__Material to process__

(* ===== verification/GovernanceFacts.v ===== *)
(** * Verification governance: theorems (marty-verification, [governance.rs])

    What a checked governance document guarantees, who is authorized and with
    which profiles, that an authorization can be resumed against the document
    that issued it, and what the request digest binds. *)

From stdpp Require Import sorting.
From S2P Require Import Prelude Governance CanonicalJsonFacts.
Local Open Scope Z_scope.

(** ** Hexadecimal digests *)

Definition lower_hex_char (a : ascii) : bool := lower_hex_byte (Z.of_N (N_of_ascii a)).

Definition is_hex_digest (s : string) : Prop :=
  str_len s = 64 /\ forallb lower_hex_byte (str_bytes s) = true.

Lemma to_digit16_lower b : lower_hex_byte b = true ->
  exists d, to_digit16 b = Some d /\ 0 <= d < 16 /\ Z.of_N (N_of_ascii (hex_lower_digit d)) = b.
Proof.
  unfold lower_hex_byte, to_digit16. intros Hb.
  assert (Hc : 48 <= b <= 57 \/ 97 <= b <= 102) by (apply orb_true_iff in Hb as [?|?]; breflect; lia).
  destruct Hc.
  - rewrite (proj2 (Z.leb_le 48 b)), (proj2 (Z.leb_le b 57)) by lia. simpl.
    exists (b - 48). split; [done|]. split; [lia|]. unfold hex_lower_digit.
    rewrite (proj2 (Z.ltb_lt _ _)) by lia. rewrite N_ascii_embedding by lia. lia.
  - rewrite (proj2 (Z.leb_gt b 57)) by lia. rewrite andb_false_r.
    rewrite (proj2 (Z.leb_le 97 b)), (proj2 (Z.leb_le b 102)) by lia. simpl.
    exists (b - 87). split; [done|]. split; [lia|]. unfold hex_lower_digit.
    rewrite (proj2 (Z.ltb_ge _ _)) by lia. rewrite N_ascii_embedding by lia. lia.
Qed.

Lemma hex_lower_digit_value d : 0 <= d < 16 ->
  to_digit16 (Z.of_N (N_of_ascii (hex_lower_digit d))) = Some d /\
  lower_hex_byte (Z.of_N (N_of_ascii (hex_lower_digit d))) = true.
Proof.
  intros Hd.
  assert (Hall : forallb (fun d => bool_decide (to_digit16 (Z.of_N (N_of_ascii (hex_lower_digit d))) = Some d)
      && lower_hex_byte (Z.of_N (N_of_ascii (hex_lower_digit d)))) (seqZ 0 16) = true) by by vm_compute.
  rewrite forallb_forall in Hall. specialize (Hall d).
  rewrite <- list_elem_of_In, elem_of_seqZ in Hall. specialize (Hall ltac:(lia)).
  by breflect.
Qed.

Lemma byte_of_nibbles h l : 0 <= h < 16 -> 0 <= l < 16 ->
  wrap 8 (Z.lor (Z.shiftl h 4) l) = 16 * h + l.
Proof.
  intros Hh Hl.
  assert (Hall : forallb (fun h => forallb (fun l => wrap 8 (Z.lor (Z.shiftl h 4) l) =? 16 * h + l)
      (seqZ 0 16)) (seqZ 0 16) = true) by by vm_compute.
  rewrite forallb_forall in Hall. specialize (Hall h). rewrite <- list_elem_of_In, elem_of_seqZ in Hall.
  specialize (Hall ltac:(lia)). rewrite forallb_forall in Hall. specialize (Hall l).
  rewrite <- list_elem_of_In, elem_of_seqZ in Hall. specialize (Hall ltac:(lia)). by breflect.
Qed.

Definition hex_chars (bs : list Z) : list ascii :=
  concat ((fun b => [hex_lower_digit (b / 16 mod 16); hex_lower_digit (b mod 16)]) <$> bs).

Definition ascii_bytes (l : list ascii) : list Z := (fun a => Z.of_N (N_of_ascii a)) <$> l.

Lemma hex_chars_cons b bs :
  ascii_bytes (hex_chars (b :: bs)) =
  Z.of_N (N_of_ascii (hex_lower_digit (b / 16 mod 16))) ::
  Z.of_N (N_of_ascii (hex_lower_digit (b mod 16))) :: ascii_bytes (hex_chars bs).
Proof. done. Qed.

Lemma decode_hex_chars bs : bytes_ok bs -> decode_pairs (ascii_bytes (hex_chars bs)) = Some bs.
Proof.
  induction 1 as [|b bs Hb Hbs IH]; [done|]. unfold byte_ok in Hb.
  rewrite hex_chars_cons. cbn [decode_pairs]. rewrite IH.
  destruct (hex_lower_digit_value (b / 16 mod 16)) as [-> _]; [Z.to_euclidean_division_equations; lia|].
  destruct (hex_lower_digit_value (b mod 16)) as [-> _]; [Z.to_euclidean_division_equations; lia|].
  simpl. f_equal. f_equal.
  rewrite byte_of_nibbles by (Z.to_euclidean_division_equations; lia).
  Z.to_euclidean_division_equations; lia.
Qed.

Lemma hex_lower_bytes bs : str_bytes (hex_lower bs) = ascii_bytes (hex_chars bs).
Proof. unfold str_bytes, hex_lower. by rewrite String.list_ascii_of_string_of_list_ascii. Qed.

Lemma str_len_bytes s : str_len s = zlen (str_bytes s).
Proof.
  unfold str_len, zlen, str_bytes. rewrite length_fmap.
  induction s as [|a s IH]; simpl; lia.
Qed.

Lemma hex_chars_length bs : length (hex_chars bs) = (2 * length bs)%nat.
Proof.
  induction bs as [|b bs IH]; [done|].
  change (length (hex_chars (b :: bs))) with (S (S (length (hex_chars bs)))). rewrite IH. simpl. lia.
Qed.

Lemma decode_hex_lower bs : bytes_ok bs -> decode_hex (hex_lower bs) = Some bs.
Proof.
  intros Hbs. unfold decode_hex. rewrite str_len_bytes, hex_lower_bytes. unfold zlen, ascii_bytes.
  rewrite length_fmap, hex_chars_length.
  replace (Z.of_nat (2 * length bs) mod 2) with 0 by (Z.to_euclidean_division_equations; lia).
  by apply decode_hex_chars.
Qed.

Lemma hex_lower_inj bs bs' : bytes_ok bs -> bytes_ok bs' -> hex_lower bs = hex_lower bs' -> bs = bs'.
Proof.
  intros H1 H2 Heq. pose proof (decode_hex_lower bs H1) as E. rewrite Heq, decode_hex_lower in E by done.
  by injection E.
Qed.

__Activity__
Please print the records above exactly from their first line. End with the line containing "intros Hh Hl.", and include it.

__Exercise answer__
(* ===== verification/GovernanceFacts.v ===== *)
(** * Verification governance: theorems (marty-verification, [governance.rs])

    What a checked governance document guarantees, who is authorized and with
    which profiles, that an authorization can be resumed against the document
    that issued it, and what the request digest binds. *)

From stdpp Require Import sorting.
From S2P Require Import Prelude Governance CanonicalJsonFacts.
Local Open Scope Z_scope.

(** ** Hexadecimal digests *)

Definition lower_hex_char (a : ascii) : bool := lower_hex_byte (Z.of_N (N_of_ascii a)).

Definition is_hex_digest (s : string) : Prop :=
  str_len s = 64 /\ forallb lower_hex_byte (str_bytes s) = true.

Lemma to_digit16_lower b : lower_hex_byte b = true ->
  exists d, to_digit16 b = Some d /\ 0 <= d < 16 /\ Z.of_N (N_of_ascii (hex_lower_digit d)) = b.
Proof.
  unfold lower_hex_byte, to_digit16. intros Hb.
  assert (Hc : 48 <= b <= 57 \/ 97 <= b <= 102) by (apply orb_true_iff in Hb as [?|?]; breflect; lia).
  destruct Hc.
  - rewrite (proj2 (Z.leb_le 48 b)), (proj2 (Z.leb_le b 57)) by lia. simpl.
    exists (b - 48). split; [done|]. split; [lia|]. unfold hex_lower_digit.
    rewrite (proj2 (Z.ltb_lt _ _)) by lia. rewrite N_ascii_embedding by lia. lia.
  - rewrite (proj2 (Z.leb_gt b 57)) by lia. rewrite andb_false_r.
    rewrite (proj2 (Z.leb_le 97 b)), (proj2 (Z.leb_le b 102)) by lia. simpl.
    exists (b - 87). split; [done|]. split; [lia|]. unfold hex_lower_digit.
    rewrite (proj2 (Z.ltb_ge _ _)) by lia. rewrite N_ascii_embedding by lia. lia.
Qed.

Lemma hex_lower_digit_value d : 0 <= d < 16 ->
  to_digit16 (Z.of_N (N_of_ascii (hex_lower_digit d))) = Some d /\
  lower_hex_byte (Z.of_N (N_of_ascii (hex_lower_digit d))) = true.
Proof.
  intros Hd.
  assert (Hall : forallb (fun d => bool_decide (to_digit16 (Z.of_N (N_of_ascii (hex_lower_digit d))) = Some d)
      && lower_hex_byte (Z.of_N (N_of_ascii (hex_lower_digit d)))) (seqZ 0 16) = true) by by vm_compute.
  rewrite forallb_forall in Hall. specialize (Hall d).
  rewrite <- list_elem_of_In, elem_of_seqZ in Hall. specialize (Hall ltac:(lia)).
  by breflect.
Qed.

Lemma byte_of_nibbles h l : 0 <= h < 16 -> 0 <= l < 16 ->
  wrap 8 (Z.lor (Z.shiftl h 4) l) = 16 * h + l.
Proof.
  intros Hh Hl.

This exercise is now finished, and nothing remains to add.